Schneeweiss brought Jeremy Rassen on board, a computer scientist with a “Silicon Valley background” to program macros and tools to automate the process. “But then five-years ago, we decided in order to build really industry-strength platform, we needed to have very serious software engineers involved and that is just not doable in an academic setting,” Schneeweiss explained. “That was the point that we spun it off and started Aetion.”

Rassen now serves as co-founder, president, and chief science officer at Aetion; Schneeweiss is co-founder and science lead.

“When we do these types of [database replication] studies, it usually takes us 6, 9, or 12 months to do a single study. Clearly when we set out with this, we knew that in order to replicate 150 studies… we needed a platform like the Aetion platform,” explains Schneeweiss. “You can implement these studies at scale, at the same time, highly transparently, on a validated platform, with an audit trail, which line programing doesn’t allow.”
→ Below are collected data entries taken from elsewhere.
(* ===== verification/StepFacts.v ===== *)
(** * One simulation step: which items are spawned, in which order

    [peek_next_key], [merge_loop] and [spawn_loop] are related with pure
    functions on the sorted view of the scheduler queue: the due items that are
    not cancelled are handed over to the executor, one task per origin, and the
    periodic ones are re-inserted one period later. *)

From S2P Require Import Prelude Path Errors Time PriorityQueue QueueItems Effects Scheduler.
From S2P Require Import SchedulerFacts Simulation.
Import Items.
Local Open Scope Z_scope.

(** ** Grouping

    Items by key, for a list in which equal keys are adjacent. *)
Section Group.
Context {K V : Type} `{EqDecision K}.
Implicit Types (k : K) (v : V) (l : list (K * V)).

Fixpoint group l : list (K * list V) :=
  match l with
  | [] => []
  | (k, v) :: l' =>
      match group l' with
      | (k', vs) :: gs =>
          if decide (k = k') then (k, v :: vs) :: gs else (k, [v]) :: (k', vs) :: gs
      | [] => [(k, [v])]
      end
  end.

Fixpoint take_key k l : list V :=
  match l with
  | (k', v) :: l' => if decide (k' = k) then v :: take_key k l' else []
  | [] => []
  end.
Fixpoint drop_key k l : list (K * V) :=
  match l with
  | (k', v) :: l' => if decide (k' = k) then drop_key k l' else l
  | [] => []
  end.

Lemma group_cons k v l : group ((k, v) :: l) = (k, v :: take_key k l) :: group (drop_key k l).
Proof.
  revert k v; induction l as [|[k' v'] l IH]; intros k v; [done|].
  change (group ((k, v) :: (k', v') :: l)) with
    (match group ((k', v') :: l) with
     | (k2, vs) :: gs => if decide (k = k2) then (k, v :: vs) :: gs
                          else (k, [v]) :: (k2, vs) :: gs
     | [] => [(k, [v])] end).
  cbn [take_key drop_key]. rewrite (IH k' v').
  destruct (decide (k = k')) as [->|Hne].
  - by rewrite !decide_True by done.
  - rewrite !decide_False by done. by rewrite IH.
Qed.

(** Nothing is lost or reordered. *)
Lemma group_concat l : mjoin ((fun g : K * list V => (fun v => (g.1, v)) <$> g.2) <$> group l) = l.
Proof.
  induction l as [|[k v] l IH]; [done|]. cbn [group].
  destruct (group l) as [|[k' vs] gs]; [by rewrite <- IH|].
  destruct (decide (k = k')) as [->|]; rewrite <- IH; done.
Qed.

(** Adjacent groups have different keys. *)
Lemma group_keys_cons k v l : exists vs gs, group ((k, v) :: l) = (k, v :: vs) :: gs.
Proof. rewrite group_cons. eauto. Qed.
End Group.

(** In a list sorted by key each key has a single group. *)
Lemma group_sorted_NoDup {K V} `{OrdKey K} (l : list (K * V)) :
  StronglySorted (fun p q => kleb p.1 q.1 = true) l ->
  StronglySorted (fun k k' => kltb k k' = true) (group l).*1 /\
  Forall (fun g => exists v, (g.1, v) ∈ l) (group l).
Proof.
  induction 1 as [|[k v] l Hs [IH Hin] Hall]; [by split; constructor|]. cbn [group].
  destruct (group l) as [|[k' vs] gs] eqn:E.
  { split; [by repeat constructor|]. constructor; [exists v; by left|done]. }
  cbn in IH. apply StronglySorted_inv in IH as [IH Hlt].
  apply Forall_cons in Hin as [[v' Hv'] Hin]. cbn in Hv'.
  assert (Forall (fun g : K * list V => exists w, (g.1, w) ∈ (k, v) :: l) gs) as Hin'.
  { eapply Forall_impl; [exact Hin|]. intros g [w ?]. exists w. by right. }
  destruct (decide (k = k')) as [->|Hne]; cbn.
  - split; [by constructor|]. constructor; [exists v; by left|done].
  - assert (kltb k k' = true) as Hk.
    { rewrite Forall_forall in Hall. specialize (Hall _ Hv'). cbn in Hall.
      rewrite kltb_spec. destruct (kleb k' k) eqn:E2; [|done]. by destruct Hne; apply kleb_antisym. }
    split.
    + constructor; [by constructor|]. constructor; [done|].
      eapply Forall_impl; [exact Hlt|]. intros k2. by apply kltb_trans.
    + constructor; [exists v; by left|]. constructor; [exists v'; by right|done].
Qed.

(** ** The specification, on views *)
Section Spec.
Context `{L : Lang} {T : Type} `{MT : MonoTime T}.
Notation entry := ((T * Z) * QueueItem)%type.
Implicit Types (l due rest : list entry) (fl : list bool) (it : QueueItem).

Definition cancelled fl it : bool :=
  match it with QEvent e => event_is_cancelled fl e | QQuery _ => false end.

Fixpoint drop_cancelled (ub : T) fl l : list entry :=
  match l with
  | (k, it) :: l' => if kleb k.1 ub && cancelled fl it then drop_cancelled ub fl l' else l
  | [] => []
  end.

Definition head_key (ub : T) l : option (T * Z) :=
  match l with (k, _) :: _ => if kleb k.1 ub then Some k else None | [] => None end.

Definition live fl l : list entry := filter (fun x => cancelled fl x.2 = false) l.

(** A periodic event goes back one period later. *)
Definition reinsert l (x : entry) : list entry :=
  match item_period x.2 with
  | Some p => match mt_add x.1.1 p with
              | Some t => StableQueue.insert (t, x.1.2) x.2 l
              | None => l
              end
  | None => l
  end.

Lemma insert_later (k : T * Z) it due rest :
  Forall (fun x => kltb x.1.1 k.1 = true) due ->
  StableQueue.insert k it (due ++ rest) = due ++ StableQueue.insert k it rest.
Proof.
  induction 1 as [|[k' it'] due Hk _ IH]; [done|]. cbn in *.
  replace (pair_leb k' k) with true; [by rewrite IH|].
  symmetry. apply pair_leb_spec. by left.
Qed.

Lemma reinsert_later k it due rest :
  (forall p, item_period it = Some p -> 0 < p) -> Forall (fun x => x.1.1 = k.1) due ->
  reinsert (due ++ rest) (k, it) = due ++ reinsert rest (k, it).
Proof.
  intros Hp Hdue. unfold reinsert; cbn. destruct (item_period it) as [p|] eqn:E; [|done].
  destruct (mt_add k.1 p) as [t'|] eqn:Ht; [|done]. apply insert_later; cbn.
  eapply Forall_impl; [exact Hdue|]. intros x ->. by apply (mt_add_later _ p); [apply Hp|].
Qed.

(** Re-inserted items stay strictly later than the current time. *)
Lemma reinsert_future t k it rest :
  k.1 = t -> (forall p, item_period it = Some p -> 0 < p) ->
  Forall (fun x => kltb t x.1.1 = true) rest ->
  Forall (fun x => kltb t x.1.1 = true) (reinsert rest (k, it)).
Proof.
  intros <- Hp Hr. unfold reinsert; cbn. destruct (item_period it) as [p|] eqn:E; [|done].
  destruct (mt_add k.1 p) as [t'|] eqn:Ht; [|done].
  rewrite StableQueue.insert_Permutation. constructor; [|done]. cbn.
  by apply (mt_add_later _ p); [apply Hp|].
Qed.

Lemma drop_cancelled_due t fl due rest :
  Forall (fun x => x.1.1 = t) due -> Forall (fun x => kltb t x.1.1 = true) rest ->
  exists due', drop_cancelled t fl (due ++ rest) = due' ++ rest /\ live fl due' = live fl due /\
    due' `suffix_of` due /\ (forall x, head due' = Some x -> cancelled fl x.2 = false) /\
    head_key t (due' ++ rest) = fst <$> head due'.
Proof.
  intros Hdue Hrest. induction Hdue as [|[k it] due Hk Hdue IH].
  - exists []. split_and!; [|done|done|done|].
    + destruct rest as [|[k it] rest]; [done|]. cbn.
      apply Forall_cons in Hrest as [Hk _]. cbn in Hk. rewrite kltb_spec in Hk. by rewrite Hk.
    + destruct rest as [|[k it] rest]; [done|]. cbn.
      apply Forall_cons in Hrest as [Hk _]. cbn in Hk. rewrite kltb_spec in Hk. by rewrite Hk.
  - cbn in Hk; subst. cbn [app drop_cancelled]. rewrite kleb_refl. cbn [andb].
    destruct (cancelled fl it) eqn:Hc.
    + destruct IH as (due' & -> & Hl & Hs & Hh & Hk). exists due'.
      split_and!; [done| |by apply suffix_cons_r|done|done].
      unfold live. rewrite filter_cons_False by (cbn; congruence). exact Hl.
    + exists ((k, it) :: due). split_and!; [done|done|done| |].
      * intros x; cbn; intros; by simplify_eq.
      * cbn. by rewrite kleb_refl.
Qed.
End Spec.

(** ** The loops implement the specification *)
Section Loops.
Context `{L : Lang} {T : Type} `{MT : MonoTime T}.
Context {SQ IQ : Type} `{SPQ : !StablePQ (T * Z) QueueItem SQ} `{IPQ : !StablePQ Z InjectorItem IQ}.
Context {X C Tk : Type} `{HO : !Host T SQ IQ X C Tk}.
Notation Sm := (Simulation T SQ IQ X C Tk).
Implicit Types (m : Sm) (q : SQ) (x : X).

Lemma peek_loop_spec fuel ub fl q :
  pq_ok q -> (length (pq_view q) <= fuel)%nat ->
  exists q', peek_next_key_loop fuel ub fl q = (head_key ub (drop_cancelled ub fl (pq_view q)), q') /\
    pq_ok q' /\ pq_view q' = drop_cancelled ub fl (pq_view q) /\ pq_epoch q' = pq_epoch q.
Proof.
  revert q; induction fuel as [|fuel IH]; intros q Hok Hlen; cbn [peek_next_key_loop];
    rewrite pq_peek_ok by done; pose proof (pq_pull_ok q Hok) as Hp.
  { destruct (pq_view q) as [|? ?] eqn:E; cbn in Hlen; [|lia]. cbn. by exists q. }
  destruct (pq_view q) as [|[k it] l] eqn:E; cbn [head drop_cancelled head_key].
  { by exists q. }
  destruct Hp as (q' & Hp & Hok' & Hv & He). cbn in Hlen.
  destruct (kleb k.1 ub) eqn:Hk; cbn [andb head_key]; rewrite ?Hk.
  - destruct it as [e|qu]; cbn [cancelled head_key]; [|rewrite Hk; by exists q].
    destruct (event_is_cancelled fl e) eqn:Hc; [|cbn [head_key]; rewrite Hk; by exists q].
    rewrite Hp. destruct (IH q' Hok' ltac:(rewrite Hv; lia)) as (q'' & -> & Hok'' & Hv'' & He'').
    exists q''. rewrite Hv in *. split_and!; [done|done|done|congruence].
  - by exists q.
Qed.

(** The parts of the state the loops change. *)
Definition upd m q x : Sm := with_executor x (with_shared (with_scheduler_queue q (shared m)) m).

(** What is required of the items due at time [t]. *)
Record due_ok (r : SchedulerRegistry) (fl : list bool) (t : T) (e : (T * Z) * QueueItem) : Prop := {
  du_time : e.1.1 = t;
  du_ok : queued_ok r fl e.2;
  du_add : forall p, item_period e.2 = Some p -> is_Some (mt_add t p) }.

Lemma queue_insert_spec {E} q k it s :
  scheduler_queue s = q -> pq_ok q -> pq_epoch q < u64_max ->
  exists q', queue_insert (IQ := IQ) (E := E) k it s = (Val tt, with_scheduler_queue q' s) /\
    pq_ok q' /\ pq_view q' = StableQueue.insert k it (pq_view q) /\ pq_epoch q' = pq_epoch q + 1.
Proof.
  intros Hq Hok He. unfold queue_insert. rewrite Hq.
  destruct (pq_insert k it q) as [q'|] eqn:Hi.
  - exists q'. split; [done|]. by apply pq_insert_ok.
  - apply pq_insert_panic in Hi; [lia|done].
Qed.

Lemma take_item_spec m q x k it :
  due_ok (scheduler_registry m) (flags (shared m)) k.1 (k, it) -> pq_ok q -> pq_epoch q < u64_max ->
  exists f q', item_future (T := T) (scheduler_registry m) it = Val f /\
    take_item k.1 k.2 it (upd m q x) = (Val f, upd m q' x) /\
    pq_ok q' /\ pq_view q' = reinsert (pq_view q) (k, it) /\ pq_epoch q' <= pq_epoch q + 1.
Proof.
  intros [_ [Hty Hper Hkey] Hadd] Hok He. cbn [fst snd] in *.
  destruct (item_future_ok (T := T) _ _ Hty) as [f Hf]. exists f.
  unfold take_item, reinsert; cbn [fst snd]. cbv [mbind eff_bind gets liftO].
  change (scheduler_registry (upd m q x)) with (scheduler_registry m).
  destruct it as [e|qu]; cbn [item_future item_period] in *; destruct Hty as (s & Hs & Ht);
    rewrite Hs in *; cbn [ok_or mbind outcome_bind] in *.
  - destruct (period e) as [p|] eqn:Hp.
    + assert (future_borrowed (T := T) s (event_arg e) (key e) = Val f) as Hfb by exact Hf.
      destruct (Hadd p eq_refl) as [t' Ht']. rewrite Ht'. cbn [unwrap].
      destruct (queue_insert_spec (E := ExecutionError T) q (t', k.2) (QEvent e)
                  (with_scheduler_queue q (shared m)) eq_refl Hok He)
        as (q' & Hq' & Hok' & Hv & Hep).
      exists q'. split_and!; [done| |done|done|lia].
      unfold on_shared. change (shared (upd m q x)) with (with_scheduler_queue q (shared m)).
      by rewrite Hq', Hfb.
    + rewrite Hf. exists q. split_and!; try done. lia.
  - rewrite Hf. exists q. split_and!; try done. lia.
Qed.

Lemma peek_next_key_spec m q x ub :
  pq_ok q ->
  exists q', peek_next_key ub (upd m q x) =
      (Val (head_key ub (drop_cancelled ub (flags (shared m)) (pq_view q))), upd m q' x) /\
    pq_ok q' /\ pq_view q' = drop_cancelled ub (flags (shared m)) (pq_view q) /\
    pq_epoch q' = pq_epoch q.
Proof.
  intros Hok. unfold peek_next_key. cbn.
  destruct (peek_loop_spec (length (pq_view q)) ub (flags (shared m)) q Hok (le_n _))
    as (q' & Hq & ? & ? & ?). unfold view; cbn. rewrite Hq. by exists q'.
Qed.

Lemma pull_spec m q x e l :
  pq_ok q -> pq_view q = e :: l ->
  exists q', queue_pull_unwrap (upd m q x) = (Val e, upd m q' x) /\ pq_ok q' /\ pq_view q' = l /\
    pq_epoch q' = pq_epoch q.
Proof.
  intros Hok Hv. pose proof (pq_pull_ok q Hok) as Hp. rewrite Hv in Hp.
  destruct Hp as (q' & Hp & ? & ? & ?). exists q'. unfold queue_pull_unwrap; cbn. by rewrite Hp.
Qed.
With the Aetion platform, and if the study has a well-defined “recipe”, the team can replicate a study in about a month. “We’re averaging about four weeks per study,” Wang says. “We’ve got probably 14 in progress.”

“This is the foundational work that our community needs, to understand the reproducibility of our work in general,” Schneeweiss said. “The platform is used to do studies, inform approval decisions, to predict findings from ongoing phase 4 trials.”

In addition to the REPEAT project, the Aetion platform is also being used in a large-scale FDA-sponsored study to replicate the results of 30 published randomized controlled trials. Coupled with REPEAT, the FDA study aims to validate whether the use of real-world evidence leads to the same regulatory decisions as randomized controlled trials and to demonstrate whether this evidence could be used to supplement or, in certain circumstances, even replace clinical trials for drug development and regulatory approval.

Early REPEATable Results

So far Wang’s team has reviewed transparency for 112 studies, with a goal of 250. They have replicated 50, with a goal of 150. Wang presented the program’s first interim results last month at the International Conference on Pharmacoepidemiology & Therapeutic Risk Management.

“The biggest issue is temporality of how people are defining things,” Wang says. “Even if they provide the codes for how they measure things, when they measured it relative to study entry, and the order of application of exclusions to create the study population [matters].”

The order with which exclusions apply redefines the study population, which of course impacts results. “If you can’t create the study population, you’re not going to get the same analysis results,” Wang explains. “These basic steps are often hand-waved, whereas the actual analytics methods are described in more detail.”

The program is now evaluating the robustness of evidence found in health care database studies and checking for appropriate research design and analysis. Final results are anticipated in late 2019.

“It turns out that this is turning into a global movement,” Schneeweiss says. “Partners in Taiwan and South Korea and Denmark and other jurisdictions are quite interested in doing similar things with their local data, which we don’t have available. What Shirley started is now turning more and more into a global movement, which is quite exciting.”